The Henson Journals
Sun 26 August 1928
Volume 46, Pages 27 to 30
[27]
12th Sunday after Trinity, August 26th, 1928.
''Forgiving us those things whereof our conscience is afraid''– this is one of those from the Prayer Book – and there are many such – which are entirely satisfying. A world of penitential self–analysis – tireless, futile, exquisitely painful – is gathered up in that simple reference to the fears of our conscience. Whatever face of pride we may succeed in presenting to others & to the great world, there is One in whose Presence we 'cannot so much as lift up our heads' and find ourselves perforce repeating the publican's prayer. 'God be merciful to me the sinner'. Our wounded vanity finds here its stern and sufficient corrective. The mirror is held up to ourselves, and we see what verily we are:
Best friends would loathe us if what things perverse
We know of our own selves, they also knew
Lord Holy One! If Thou who knowest worse
Shouldst loathe us too!
There is an immense attractiveness in the two positions – agnostic materialist and [saccrotalist] Christian – which, in different ways, the one by theory & the other by discipline, introduce a barrier, I might almost say a barricade, between the individual and his conscience: but both positions are impossible to a considering and educated believer. He must stand 'naked & laid open' before' the Judge within the breast.
[28]
Ella and I went to church, & received the Holy Communion together. It was a beautiful morning, fresh and bright. After breakfast, I walked with her in the garden, and again essayed the apparently hopeless task of making clear to her the reason why the situation which now confronts the Church in England is really not to be adequately covered by the formulae, which satisfied conservative Anglicans half a century ago. Modern democracy has taken away the Christian masque from the Pagan Countenance of European society. We have learned with the shock of surprize that the masses, previously silent & unregarded, though baptized, married, and buried with the rites of the Established Church, have never regarded themselves as members of a Christian Church, or consciously acknowledged any supreme authority in the Law of Christ. The explanation which M. Aulard offers of the painful facility with which Christianity was abolished in Revolutionary France holds mutatis mutandis of the strange inability of the Church of England to influence the English Parliament. The people generally are not, & never have been, deliberately Christian.
[29]
Pallinsburn i.e. Paulinus's burn, the brook in which the missionary baptized the crowds of tribesmen who hastened to follow their chieftain's example by professing the new religion – there is the key to our modern problem. It is common to speak of 'lapsed masses' but the phrase is ill–chosen, for they never have been so far Christians as to have anything from which to lapse. In the past they have obeyed authority, and authority has imposed on them a national system which was Christian. Now, at length, they are themselves in the seats of the mighty, and the national system is being re–shaped according to their own desires, and these do not often or easily accord with the faith & morals of Christ's Religion. Christianity for the general public is rather of 'pageants' then of principles. The ''No Popery'' prejudice disguises the absence of religious conviction, and the domestic conflicts of the Church of England provide excuses for a secularist habit. The Enabling Act brought into publicity the veiled weakness of the Establishment. After prodigious efforts carried on for nine years, no more than 3,500,000 persons above the age of 18, out of more than 20,000,000 could be induced to declare themselves members of the Church of England. The ecclesiastical pyramid stands on its apex.
[30]
[symbol] Not feeling able with adequate sincerity to join in the publick thanksgiving for the Kellogg Treaty called for by the two Archbishops, I did not attend Mattins but remained in my room & wrote letters to William, Ernest, and Kenneth.
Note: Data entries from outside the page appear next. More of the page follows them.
(** * Nifty levels generator: the aggregation engine of [generate_excel.py]

    A shallow embedding of [get_day_sheets], [process_sheet_data] and
    [process_excel_file] (with its local helpers [get_ref_price] and
    [get_top5_df]), followed by the properties of the specification that
    were checked against them.

    Conventions of the embedding.
    - A numeric cell (a float64 of pandas) is a rational [Q]; [NaN] is the
      [None] of an [option Q].  Equality of numbers is [Qeq] ([==]).
    - A pandas [Series] over [base_df.index] is held row-wise: the row of a
      strike carries the value each Series has at that strike, and an
      element-wise Series operation is a [map] over the rows.
    - [try: ... except Exception: return None] is the [option] monad.
    - What pandas and openpyxl do inside (reading a workbook, naming the
      columns of a header row, parsing a numeric string, writing the
      workbook) is a [Variable] of the section.  So is [sort_values] on
      the money, with what the call guarantees as [Hypothesis]: the code
      names no sort kind, and the order of rows of equal money is not
      fixed by it. *)

From Stdlib Require Import QArith List String Ascii Bool Arith Lia.
From Stdlib Require Import Permutation Sorted SetoidList.
Import ListNotations.

Open Scope string_scope.
Open Scope list_scope.
Open Scope Q_scope.

Declare Scope exn_scope.
Delimit Scope exn_scope with exn.

(** ** The exception monad of a [try] block *)

Definition bind {A B : Type} (x : option A) (k : A -> option B) : option B :=
  match x with
  | Some a => k a
  | None => None
  end.

Notation "x <- e ;; k" := (bind e (fun x => k))
  (at level 61, e at next level, right associativity) : exn_scope.

(** ** Strings *)

(** [str.lower()] on the ASCII range. *)
Definition lower_ascii (c : ascii) : ascii :=
  let n := nat_of_ascii c in
  if ((65 <=? n) && (n <=? 90))%nat then ascii_of_nat (n + 32) else c.

Fixpoint lower (s : string) : string :=
  match s with
  | EmptyString => EmptyString
  | String c s' => String (lower_ascii c) (lower s')
  end.

(** Python's [str.strip()] removes these from both ends. *)
Definition is_space (c : ascii) : bool :=
  let n := nat_of_ascii c in
  ((n =? 32) || ((9 <=? n) && (n <=? 13)) || ((28 <=? n) && (n <=? 31)))%nat.

Fixpoint lstrip (s : string) : string :=
  match s with
  | EmptyString => EmptyString
  | String c s' => if is_space c then lstrip s' else s
  end.

Fixpoint rev_string (s : string) (acc : string) : string :=
  match s with
  | EmptyString => acc
  | String c s' => rev_string s' (String c acc)
  end.

Definition rstrip (s : string) : string :=
  rev_string (lstrip (rev_string s "")) "".

Definition strip (s : string) : string := rstrip (lstrip s).

(** [x in l] for a list of strings. *)
Definition str_in (x : string) (l : list string) : bool :=
  existsb (String.eqb x) l.

(** ** [get_day_sheets] *)

(** The alternatives of [r'^(tue|wed|thu|fri|mon|sun|sat)']. *)
Definition day_pattern : list string :=
  ["tue"; "wed"; "thu"; "fri"; "mon"; "sun"; "sat"].

(** A literal of the pattern matched at the start of [s] under
    [re.IGNORECASE]: character by character, letter case ignored. *)
Fixpoint match_literal (pat s : string) : bool :=
  match pat, s with
  | EmptyString, _ => true
  | String _ _, EmptyString => false
  | String p pat', String c s' =>
      Ascii.eqb (lower_ascii p) (lower_ascii c) && match_literal pat' s'
  end.

(** [day_pattern.match(sheet)]: anchored at the start, any alternative. *)
Definition day_pattern_match (sheet : string) : bool :=
  existsb (fun alt => match_literal alt sheet) day_pattern.

(** The loop of [get_day_sheets]: [day_sheets.append(sheet)] when the name
    matches and its lower-cased form is not in [['total', 'max']]. *)
Definition get_day_sheets (sheet_names : list string) : list string :=
  fold_left
    (fun day_sheets sheet =>
       if day_pattern_match sheet && negb (str_in (lower sheet) ["total"; "max"])
       then day_sheets ++ [sheet]
       else day_sheets)
    sheet_names [].

(** The selection rule in the words of the specification: the name begins
    with a day-of-week token, case ignored, and is not "total" or "max",
    case ignored. *)
Definition begins_with_day_token (name : string) : Prop :=
  exists tok rest, In tok day_pattern /\ lower name = (tok ++ rest)%string.

Definition spec_day_sheet (name : string) : bool :=
  existsb (fun tok => prefix tok (lower name)) day_pattern
  && negb (String.eqb (lower name) "total")
  && negb (String.eqb (lower name) "max").

(** ** Workbooks as pandas reads them *)

(** A cell of a sheet read with [header=None]: empty (NaN), a number, or a
    text. *)
Inductive Cell : Type :=
  | Blank
  | Num (q : Q)
  | Text (s : string).

Definition Sheet : Type := list (list Cell).

(** [xl]: the sheets of the workbook in the order they are stored. *)
Definition ExcelFile : Type := list (string * Sheet).

Definition sheet_names (xl : ExcelFile) : list string := map fst xl.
Principal and Mrs Braley came to tea. I had much talk with him about education as it affects Ordination Candidates and the elementary school teachers whom he trains in Bede College (He said that most of them seem unable to move beyond matriculation level. They really seemed destitute of intellectual power.) He dilated on the low quality and habitual indolence of the county clergy, and instanced the Vicar of Duddington, a young unmarried man of 38, whom he found in bed when he called on him last week at 9.30 a.m.!
''We have the treasure in earthen vessels''
It is hardly less than a crime to place a man in the prime of his manhood in a little country parish, where the one problem of which he has to attempt the solution everyday of his life, is just how to pass 'the impractable hours' of an unoccupied & practically irresponsible life.